The story goes that when Henry Ford was trying to start his car company early last century he asked a couple of brothers who were running a machinery company in Detroit to help bankroll him.
John Francis Dodge and Horace Elgin Dodge did just that, supplying bearings and parts for early Fords.
The deal continued for the next 12 years or so until the the brothers started their own car operation, the Dodge Brothers Motor Vehicle Company, in 1914.
Soon they had 50 dealers across the United States. In 1915, Dodge built more than 45,000 cars, each one carrying the company's "Dependable" advertising slogan.
It was a meteoric rise. Henry Ford fought the Dodge brand through the courts, claiming the deal the brothers had with his company prevented them from building a rival nameplate. He refused to buy the Dodge parts.
The case dragged on until 1917, when a court ruled against Ford and ordered him to pay back Dodge. It cost Ford a small fortune. By then, Dodge was the fourth best-selling brand in the US after Ford, Buick and Willys-Overland.
Meanwhile, the US had entered World War I and Dodge had branched out from cars like the luxury open-top Tourer to light vans and trucks for US forces.

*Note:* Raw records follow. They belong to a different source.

(* ===== verification/SessionInfo.v ===== *)
(** The typed projection of a session bead (internal/session): Info, the codec table that
    reads it from metadata (info_codec.go), the projection of a bead (info_store.go), and
    the folding of a metadata patch into a projected Info (info_apply_patch.go), with the
    theorem that folding is projecting again: the setters of the codec write apart from
    one another, or agree. *)
From Stdlib Require Import Ascii.
From S2P Require Import Prelude GoStd BeadQuery.

Import beads.

(** time.Parse and Format of RFC 3339. *)
Class TimeText : Type := { parse_time : string -> option Z; format_time : Z -> string; format_nano : Z -> string }.

Module sessioninfo.

(** * Info *)

(** The fields of the struct: those of type string and bool under their names, the others
    as they are.  LastActive and Attached are the overlay of a live runtime. *)
Record Info : Type := mkInfo {
  if_ID : string;
  if_Type : string;
  if_Title : string;
  if_Labels : list string;
  if_CreatedAt : Z;
  if_Closed : bool;
  if_text : gmap string string;
  if_flags : gmap string bool;
  if_WakeAttempts : Z;
  if_AliasHistory : list string;
  if_LastNudgeDeliveredAt : Z;
  if_LastActive : Z;
  if_Attached : bool
}.

Definition field (i : Info) (name : string) : string := default "" (if_text i !! name).
Definition flag (i : Info) (name : string) : bool := default false (if_flags i !! name).

Definition with_text (t : gmap string string) (i : Info) : Info :=
  mkInfo (if_ID i) (if_Type i) (if_Title i) (if_Labels i) (if_CreatedAt i) (if_Closed i) t (if_flags i) (if_WakeAttempts i)
    (if_AliasHistory i) (if_LastNudgeDeliveredAt i) (if_LastActive i) (if_Attached i).
Definition with_flags (f : gmap string bool) (i : Info) : Info :=
  mkInfo (if_ID i) (if_Type i) (if_Title i) (if_Labels i) (if_CreatedAt i) (if_Closed i) (if_text i) f (if_WakeAttempts i)
    (if_AliasHistory i) (if_LastNudgeDeliveredAt i) (if_LastActive i) (if_Attached i).
Definition with_WakeAttempts (n : Z) (i : Info) : Info :=
  mkInfo (if_ID i) (if_Type i) (if_Title i) (if_Labels i) (if_CreatedAt i) (if_Closed i) (if_text i) (if_flags i) n
    (if_AliasHistory i) (if_LastNudgeDeliveredAt i) (if_LastActive i) (if_Attached i).
Definition with_AliasHistory (l : list string) (i : Info) : Info :=
  mkInfo (if_ID i) (if_Type i) (if_Title i) (if_Labels i) (if_CreatedAt i) (if_Closed i) (if_text i) (if_flags i) (if_WakeAttempts i)
    l (if_LastNudgeDeliveredAt i) (if_LastActive i) (if_Attached i).
Definition with_LastNudge (t : Z) (i : Info) : Info :=
  mkInfo (if_ID i) (if_Type i) (if_Title i) (if_Labels i) (if_CreatedAt i) (if_Closed i) (if_text i) (if_flags i) (if_WakeAttempts i)
    (if_AliasHistory i) t (if_LastActive i) (if_Attached i).
Definition put (name v : string) (i : Info) : Info := with_text (<[name := v]> (if_text i)) i.
Definition put_flag (name : string) (v : bool) (i : Info) : Info := with_flags (<[name := v]> (if_flags i)) i.

(** * Values *)

Fixpoint replace_slashes (s : string) : string :=
  match s with
  | EmptyString => EmptyString
  | String c s' => (if Ascii.eqb c "/" then "--" else String c EmptyString) +:+ replace_slashes s'
  end.

Definition sessionNameFor (beadID : string) : string := "s-" +:+ replace_slashes beadID.

Definition normalizeInfoState (state : string) : string :=
  if String.eqb state "awake" then "active" else if String.eqb state "drained" then "asleep" else state.

Definition normalizeTransport (provider transport : string) : string :=
  if negb (String.eqb transport "") then transport else if String.eqb provider "acp" then "acp" else "".

Definition normalizeAliasList (values : list string) (exclude : string) : list string :=
  (fold_left (fun '(seen, out) value =>
      let value := TrimSpace value in
      if String.eqb value "" || String.eqb value (TrimSpace exclude) || bool_decide (value ∈ (seen : gset string)) then (seen, out)
      else ({[value]} ∪ seen, out ++ [value])) values (∅, [])).2.

Definition is_true (v : string) : bool := String.eqb (TrimSpace v) "true".

(** * The codec *)

(** What the setter of a key does: keep the raw value, read a flag, or both, or one of the
    setters that derive more. *)
Inductive Setter : Type :=
| Verbatim (name : string)
| Flag (name : string)
| FlagAndRaw (name raw : string)
| SetSessionName | SetState | SetProvider | SetTransport | SetAliasHistory | SetWakeAttempts | SetLastNudge.
#[export] Instance Setter_eq_dec : EqDecision Setter.
Proof. solve_decision. Defined.

Definition set `{TimeText} (s : Setter) (v : string) (i : Info) : Info :=
  match s with
  | Verbatim name => put name v i
  | Flag name => put_flag name (is_true v) i
  | FlagAndRaw name raw => put raw v (put_flag name (is_true v) i)
  | SetSessionName =>
      put "SessionName" (if String.eqb v "" then sessionNameFor (if_ID i) else v) (put "SessionNameMetadata" v i)
  | SetState => put "State" (if if_Closed i then "" else normalizeInfoState v) (put "MetadataState" v i)
  | SetProvider => put "Transport" (normalizeTransport v (field i "TransportMetadata")) (put "Provider" v i)
  | SetTransport => put "Transport" (normalizeTransport (field i "Provider") v) (put "TransportMetadata" v i)
  | SetAliasHistory => with_AliasHistory (normalizeAliasList (split_on "," v) "") i
  | SetWakeAttempts => with_WakeAttempts (default 0 (Atoi v)) (put "WakeAttemptsMetadata" v i)
  | SetLastNudge =>
      with_LastNudge (if String.eqb (TrimSpace v) "" then 0 else default 0 (parse_time (TrimSpace v))) i
  end.
Definition lifecycleTimerBlockerInfo (i : Info) (now : Z) : string :=
  if metadataTimeInFuture (field i "HeldUntil") now then "user_hold"
  else if metadataTimeInFuture (field i "QuarantinedUntil") now then "quarantine"
  else "".

(** ready is whether the runtime reports an interaction in flight. *)
Definition pendingInteractionKeepsAwakeInfo (wall : Z) (i : Info) (ready : bool) (now : Z) : bool :=
  if negb ready then false
  else if negb (String.eqb (TrimSpace (field i "WaitHold")) "") then false
  else
    let view := ProjectLifecycle wall (mkLifecycleInput (LifecycleInputFromInfo i)
      (mkExternal (mkRuntimeFacts true true false true) (mkNamedIdentity "" false false false false) [] false false 0 0 now)) in
    negb (HasBlocker view BlockerHeld) && negb (HasBlocker view BlockerQuarantined).

(** The facts a ladder may ask for: the pending interaction, and the assigned work, an
    error of the stores counting as work. *)
Record Gathered : Type := mkGathered { ga_pending : bool; ga_work : option bool }.

Definition fill (g : Gathered) (a : TimerAction) (f : TimerFacts) : TimerFacts :=
  match a with
  | TimerActionGatherPending =>
      mkTimerFacts (tf_Triggered f) (tf_Blocker f) (if ga_pending g then PendingYes else PendingNo) (tf_AssignedWork f)
  | _ => mkTimerFacts (tf_Triggered f) (tf_Blocker f) (tf_Pending f) (if default true (ga_work g) then AssignedWorkHas else AssignedWorkNone)
  end.

Definition gathers (a : TimerAction) : bool :=
  match a with TimerActionGatherPending | TimerActionGatherAssignedWork => true | _ => false end.

Fixpoint decide_loop (fuel : nat) (decider : TimerFacts -> TimerDecision) (g : Gathered) (f : TimerFacts) : option TimerDecision :=
  match fuel with
  | O => None
  | S fuel =>
      let dec := decider f in
      if gathers (td_Action dec) then decide_loop fuel decider g (fill g (td_Action dec) f) else Some dec
  end.

(** The facts at hand before anything is gathered. *)
Definition timer_facts (triggered : bool) (i : Info) (now : Z) : TimerFacts :=
  mkTimerFacts triggered (if triggered then lifecycleTimerBlockerInfo i now else "") PendingUnknown AssignedWorkUnknown.

(** reconcileTick.applyOptimistic *)
Definition applyOptimistic (p : gmap string string) (s : Front * Info) : Front * Info := write_and_fold p s.

Record TickState : Type := mkTick {
  tk_store : Front * Info;
  tk_alive : bool;
  tk_defers : option assignedWorkDeferTracker;
  tk_killed : list string;      (* the events recorded *)
  tk_cancelDrain : bool;
  tk_skipWake : bool
}.

(** The runtime stopped and the session put to sleep; killed is whether the stop worked. *)
Definition stop_session (now : Z) (killed : bool) (event : string) (dec : TimerDecision) (t : TickState) : TickState :=
  if negb killed then t
  else mkTick (applyOptimistic (SleepPatch now (td_SleepReason dec)) (tk_store t)) false (tk_defers t) (tk_killed t ++ [event])
         (tk_cancelDrain t) (tk_skipWake t).

Definition SessionMaxAgeKilled : string := "session.max_age_killed".
Definition SessionIdleKilled : string := "session.idle_killed".

(** The passage of the tick on the session's age. *)
Definition max_age_pass (ages : option maxSessionAgeTracker) (name template : string) (now : Z) (g : Gathered) (killed : bool) (t : TickState)
  : option TickState :=
  match ages with
  | Some ages =>
      if negb (tk_alive t) then Some t
      else
        let i := (tk_store t).2 in
        let triggered := match parseRFC3339Metadata (field i "CreationCompleteAt") with
                         | Some at' => shouldRestart ages name template at' now
                         | None => false
                         end in
        match decide_loop 3 DecideMaxSessionAge g (timer_facts triggered i now) with
        | None => None
        | Some dec =>
            match td_Action dec with
            | TimerActionStop => Some (stop_session now killed SessionMaxAgeKilled dec t)
            | _ => Some t
            end
        end
  | None => Some t
  end.
Lemma insert_origin (k k' r r' : string) (d : Desired) : r <> r' -> <[k' := r']> d !! k = Some r -> d !! k = Some r.
Proof. intros Hr. destruct (decide (k' = k)) as [<-|Hk]; [rewrite lookup_insert_eq; congruence|by rewrite lookup_insert_ne]. Qed.

Lemma work_queries_wanted input ix order d k : wanted d k = true -> wanted (work_queries input ix order d) k = true.
Proof. apply fold_wanted. intros a e Ha. rewrite work_query_target. destruct (query_target _ _ _); [by apply desire_wanted|done]. Qed.
Lemma scale_checks_wanted input ix order d k : wanted d k = true -> wanted (scale_checks input ix order d) k = true.
Proof. apply fold_wanted. intros a e. rewrite scale_template_writes. unfold wanted. rewrite lookup_union. by destruct (a !! k), (scale_writes _ _ _ !! k). Qed.
Lemma manual_wanted ix beads d k : wanted d k = true -> wanted (manual_sessions ix beads d) k = true.
Proof. apply fold_wanted. intros a b Ha. destruct (_ || _ || _); [done|]. destruct (ix_byName ix !! _); [by apply desire_wanted|done]. Qed.
Lemma assigned_wanted input ix d k : wanted d k = true -> wanted (assigned_work input ix d).1 k = true.
Proof. rewrite assigned_work_split. apply fold_wanted. intros a b Ha. destruct (anchor_for _ _ _); [by apply desire_wanted|done]. Qed.
Lemma min_active_wanted input d k : wanted d k = true -> wanted (min_active input d) k = true.
Proof. unfold wanted. destruct (d !! k) eqn:Hk; [|done]. by rewrite (min_active_keeps _ _ _ _ Hk). Qed.
Lemma reset_wanted beads d k : wanted d k = true -> wanted (reset_pending beads d) k = true.
Proof. unfold wanted. destruct (d !! k) eqn:Hk; [|done]. by destruct (reset_pending_keeps beads _ _ _ Hk) as (r & -> & _). Qed.

(** The desired set just after the scale checks. *)
Definition scaled_set (scale : list (string * Z)) (input : AwakeInput) : Desired :=
  let ix := index_agents (ai_Agents input) in
  scale_checks input ix scale (named_sessions input ix (explicit_wakes ix (ai_SessionBeads input) (pending_creates (ai_SessionBeads input) ∅))).

Lemma scaled_set_wanted scale work input k : wanted (scaled_set scale input) k = true -> wanted (desired_set scale work input).1 k = true.
Proof.
  intros Hk. unfold desired_set. fold (scaled_set scale input). set (ix := index_agents _).
  apply (work_queries_wanted input ix work), (manual_wanted ix (ai_SessionBeads input)), (assigned_wanted input ix) in Hk.
  destruct (assigned_work input ix _) as [d a]. by apply reset_wanted, min_active_wanted.
Qed.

Business grew. The commercial vehicles Dodge made for the military were in demand on civvy street after 1918, as US industry spread wide. So was its four-door sedan, a rival for Ford's best as America entered the 1920s.
But the brothers didn't live to see how influential Dodge would become in the early 1920s with models like the first all-steel car. Both died within months of each other in 1920, from influenza. John was 56, Horace 52.
Veteran Dodge executive Frederick J. Haynes successfully ran the company for the next few years until 1925, when it was sold to New York investment bank Dillon, Read & Company for US$146 million, said to be the largest cash transaction in history.
Dillon Read sold Dodge to the emerging Chrysler Corporation on July 31, 1928. Dodge models soon after began turning up in numbers in New Zealand, imported by Todd Group founder Charles Todd. Earlier Dodges, both left and right-hand-drive, had found their way into the country privately.
The Todd Group began local assembly of Dodge in Wellington in the 1930s and the nameplate remained part of the landscape until the late 1950s, when its parent Chrysler began assembling the Valiant sedan in Australia.
There is some debate about the last Dodge model built here. Some say it was in the late 1950s, others in the early 1960s. Whatever, 40-plus years on, the nameplate is officially back in New Zealand, now part of the DaimlerChrysler group and pinned to a five-door hatchback called the Caliber.
It was launched in Auckland yesterday, powered by the choice of a 1.8-litre four-cylinder engine mated to a five-speed manual gearbox, or a 2-litre unit with a continuously variable transmission.
Both engines are the products of a programme set up with Mitsubishi, Hyundai and Kia to develop four-cylinder variable valve units from 1.8 to 2.4 litres. It is the first time they have appeared in a Chrysler Group vehicle.
A 2-litre turbodiesel engine is expected to be available in the Caliber in New Zealand later in the year, as is the 2.4-litre petrol unit.
The front-drive Dodge Caliber is bigger overall than the Volkswagen Golf and has been styled to look like a small sports utility vehicle, appearing taller than it is on 17-inch wheels.
Gadgets abound, including a tailgate flip-down pair of speakers, glovebox drinks chiller, ceiling light that turns into a removable torch and the MP3/mobile phone holder in the centre console.
The Caliber is built at Chrysler's Belvidere plant in Illinois and re-launches Dodge on international markets.
No word on prices yet, but Chrysler is understood to be trying to keep the introductory price below $30,000.